* _Directions_: Only the lines from the beginning of the data below through the line that contains "prototype instead of" should be repeated, exactly as written.

### Entries shown

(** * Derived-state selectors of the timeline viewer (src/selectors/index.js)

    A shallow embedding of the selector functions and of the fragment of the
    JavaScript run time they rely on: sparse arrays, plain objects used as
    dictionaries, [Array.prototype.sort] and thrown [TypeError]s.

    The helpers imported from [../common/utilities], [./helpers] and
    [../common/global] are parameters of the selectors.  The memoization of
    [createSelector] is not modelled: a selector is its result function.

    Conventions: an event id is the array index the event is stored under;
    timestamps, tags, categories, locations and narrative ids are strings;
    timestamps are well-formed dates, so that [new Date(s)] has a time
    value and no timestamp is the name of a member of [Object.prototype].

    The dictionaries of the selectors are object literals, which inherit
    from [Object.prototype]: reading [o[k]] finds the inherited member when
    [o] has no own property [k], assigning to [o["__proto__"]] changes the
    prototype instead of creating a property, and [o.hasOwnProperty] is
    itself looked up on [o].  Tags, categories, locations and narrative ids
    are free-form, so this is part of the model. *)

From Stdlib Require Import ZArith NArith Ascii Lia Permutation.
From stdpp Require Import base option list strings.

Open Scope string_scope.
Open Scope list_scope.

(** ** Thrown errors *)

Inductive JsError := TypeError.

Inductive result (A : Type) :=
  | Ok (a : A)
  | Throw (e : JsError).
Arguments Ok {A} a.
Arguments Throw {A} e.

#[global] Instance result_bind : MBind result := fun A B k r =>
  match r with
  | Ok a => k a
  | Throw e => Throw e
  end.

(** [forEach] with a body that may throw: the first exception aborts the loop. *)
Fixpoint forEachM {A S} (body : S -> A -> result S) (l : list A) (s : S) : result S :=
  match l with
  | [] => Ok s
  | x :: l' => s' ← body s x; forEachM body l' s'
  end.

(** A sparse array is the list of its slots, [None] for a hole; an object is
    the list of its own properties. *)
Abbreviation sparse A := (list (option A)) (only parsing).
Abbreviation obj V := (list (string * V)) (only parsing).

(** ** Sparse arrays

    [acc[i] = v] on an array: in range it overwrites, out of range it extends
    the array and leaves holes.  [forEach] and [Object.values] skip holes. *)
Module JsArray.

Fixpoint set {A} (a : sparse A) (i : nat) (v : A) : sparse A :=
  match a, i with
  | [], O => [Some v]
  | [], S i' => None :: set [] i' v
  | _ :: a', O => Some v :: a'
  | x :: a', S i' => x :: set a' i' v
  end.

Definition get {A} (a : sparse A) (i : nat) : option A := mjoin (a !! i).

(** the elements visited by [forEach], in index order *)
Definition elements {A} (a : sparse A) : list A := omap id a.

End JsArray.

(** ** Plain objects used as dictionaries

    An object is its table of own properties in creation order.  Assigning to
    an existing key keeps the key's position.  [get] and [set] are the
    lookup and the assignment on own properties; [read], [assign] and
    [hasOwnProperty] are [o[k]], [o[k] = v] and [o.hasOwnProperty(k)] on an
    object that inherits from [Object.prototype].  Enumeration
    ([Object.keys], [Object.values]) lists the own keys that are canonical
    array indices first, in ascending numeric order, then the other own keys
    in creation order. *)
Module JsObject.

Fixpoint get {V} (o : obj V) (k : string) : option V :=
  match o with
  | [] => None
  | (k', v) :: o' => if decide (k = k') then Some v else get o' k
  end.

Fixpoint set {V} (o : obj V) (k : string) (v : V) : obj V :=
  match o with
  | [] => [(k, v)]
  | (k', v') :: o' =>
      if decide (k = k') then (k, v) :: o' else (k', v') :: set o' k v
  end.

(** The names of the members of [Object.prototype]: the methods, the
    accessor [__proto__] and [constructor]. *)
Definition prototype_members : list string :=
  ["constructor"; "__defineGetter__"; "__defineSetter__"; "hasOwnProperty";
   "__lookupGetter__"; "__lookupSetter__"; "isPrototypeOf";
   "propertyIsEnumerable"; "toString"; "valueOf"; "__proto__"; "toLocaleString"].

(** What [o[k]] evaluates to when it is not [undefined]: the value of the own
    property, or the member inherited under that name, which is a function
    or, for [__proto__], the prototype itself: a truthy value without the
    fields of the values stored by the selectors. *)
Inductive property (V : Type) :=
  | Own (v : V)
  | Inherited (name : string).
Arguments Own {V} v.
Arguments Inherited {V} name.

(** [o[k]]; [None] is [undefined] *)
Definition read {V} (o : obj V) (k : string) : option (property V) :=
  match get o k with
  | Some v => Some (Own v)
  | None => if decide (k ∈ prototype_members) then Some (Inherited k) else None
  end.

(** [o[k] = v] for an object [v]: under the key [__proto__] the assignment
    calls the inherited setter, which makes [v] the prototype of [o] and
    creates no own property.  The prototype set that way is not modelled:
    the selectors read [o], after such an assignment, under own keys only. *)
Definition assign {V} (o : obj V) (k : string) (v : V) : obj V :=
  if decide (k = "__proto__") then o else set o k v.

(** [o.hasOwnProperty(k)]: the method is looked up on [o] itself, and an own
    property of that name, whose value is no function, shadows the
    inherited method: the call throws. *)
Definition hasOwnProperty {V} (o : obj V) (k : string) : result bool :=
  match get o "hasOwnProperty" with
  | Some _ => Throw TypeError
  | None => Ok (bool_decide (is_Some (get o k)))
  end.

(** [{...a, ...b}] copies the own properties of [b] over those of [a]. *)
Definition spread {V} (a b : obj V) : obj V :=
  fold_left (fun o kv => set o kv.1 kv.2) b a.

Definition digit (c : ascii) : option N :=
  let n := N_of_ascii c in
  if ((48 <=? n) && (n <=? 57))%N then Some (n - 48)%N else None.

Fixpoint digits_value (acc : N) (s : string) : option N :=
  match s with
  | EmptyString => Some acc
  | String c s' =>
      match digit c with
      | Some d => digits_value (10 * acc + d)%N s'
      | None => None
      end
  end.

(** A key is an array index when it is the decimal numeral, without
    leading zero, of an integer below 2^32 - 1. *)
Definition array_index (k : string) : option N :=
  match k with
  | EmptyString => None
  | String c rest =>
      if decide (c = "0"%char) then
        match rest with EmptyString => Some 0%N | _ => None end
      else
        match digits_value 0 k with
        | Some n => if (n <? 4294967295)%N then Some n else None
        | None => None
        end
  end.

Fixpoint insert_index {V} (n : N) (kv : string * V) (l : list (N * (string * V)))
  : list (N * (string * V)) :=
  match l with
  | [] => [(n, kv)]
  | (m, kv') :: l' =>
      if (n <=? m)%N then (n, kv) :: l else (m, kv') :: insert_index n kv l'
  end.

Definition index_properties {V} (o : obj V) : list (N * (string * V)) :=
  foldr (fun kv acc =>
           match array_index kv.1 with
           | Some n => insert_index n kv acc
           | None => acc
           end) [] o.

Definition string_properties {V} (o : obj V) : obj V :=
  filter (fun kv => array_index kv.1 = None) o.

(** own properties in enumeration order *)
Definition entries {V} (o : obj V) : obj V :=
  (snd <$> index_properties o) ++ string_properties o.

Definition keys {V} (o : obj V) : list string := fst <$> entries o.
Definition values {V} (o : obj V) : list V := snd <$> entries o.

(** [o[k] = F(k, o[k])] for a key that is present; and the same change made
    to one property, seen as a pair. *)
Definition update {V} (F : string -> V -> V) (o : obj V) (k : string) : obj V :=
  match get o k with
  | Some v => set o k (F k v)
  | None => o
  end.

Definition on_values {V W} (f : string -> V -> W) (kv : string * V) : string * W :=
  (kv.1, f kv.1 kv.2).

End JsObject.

######

* _Response_:
(** * Derived-state selectors of the timeline viewer (src/selectors/index.js)

    A shallow embedding of the selector functions and of the fragment of the
    JavaScript run time they rely on: sparse arrays, plain objects used as
    dictionaries, [Array.prototype.sort] and thrown [TypeError]s.

    The helpers imported from [../common/utilities], [./helpers] and
    [../common/global] are parameters of the selectors.  The memoization of
    [createSelector] is not modelled: a selector is its result function.

    Conventions: an event id is the array index the event is stored under;
    timestamps, tags, categories, locations and narrative ids are strings;
    timestamps are well-formed dates, so that [new Date(s)] has a time
    value and no timestamp is the name of a member of [Object.prototype].

    The dictionaries of the selectors are object literals, which inherit
    from [Object.prototype]: reading [o[k]] finds the inherited member when
    [o] has no own property [k], assigning to [o["__proto__"]] changes the
    prototype instead of creating a property, and [o.hasOwnProperty] is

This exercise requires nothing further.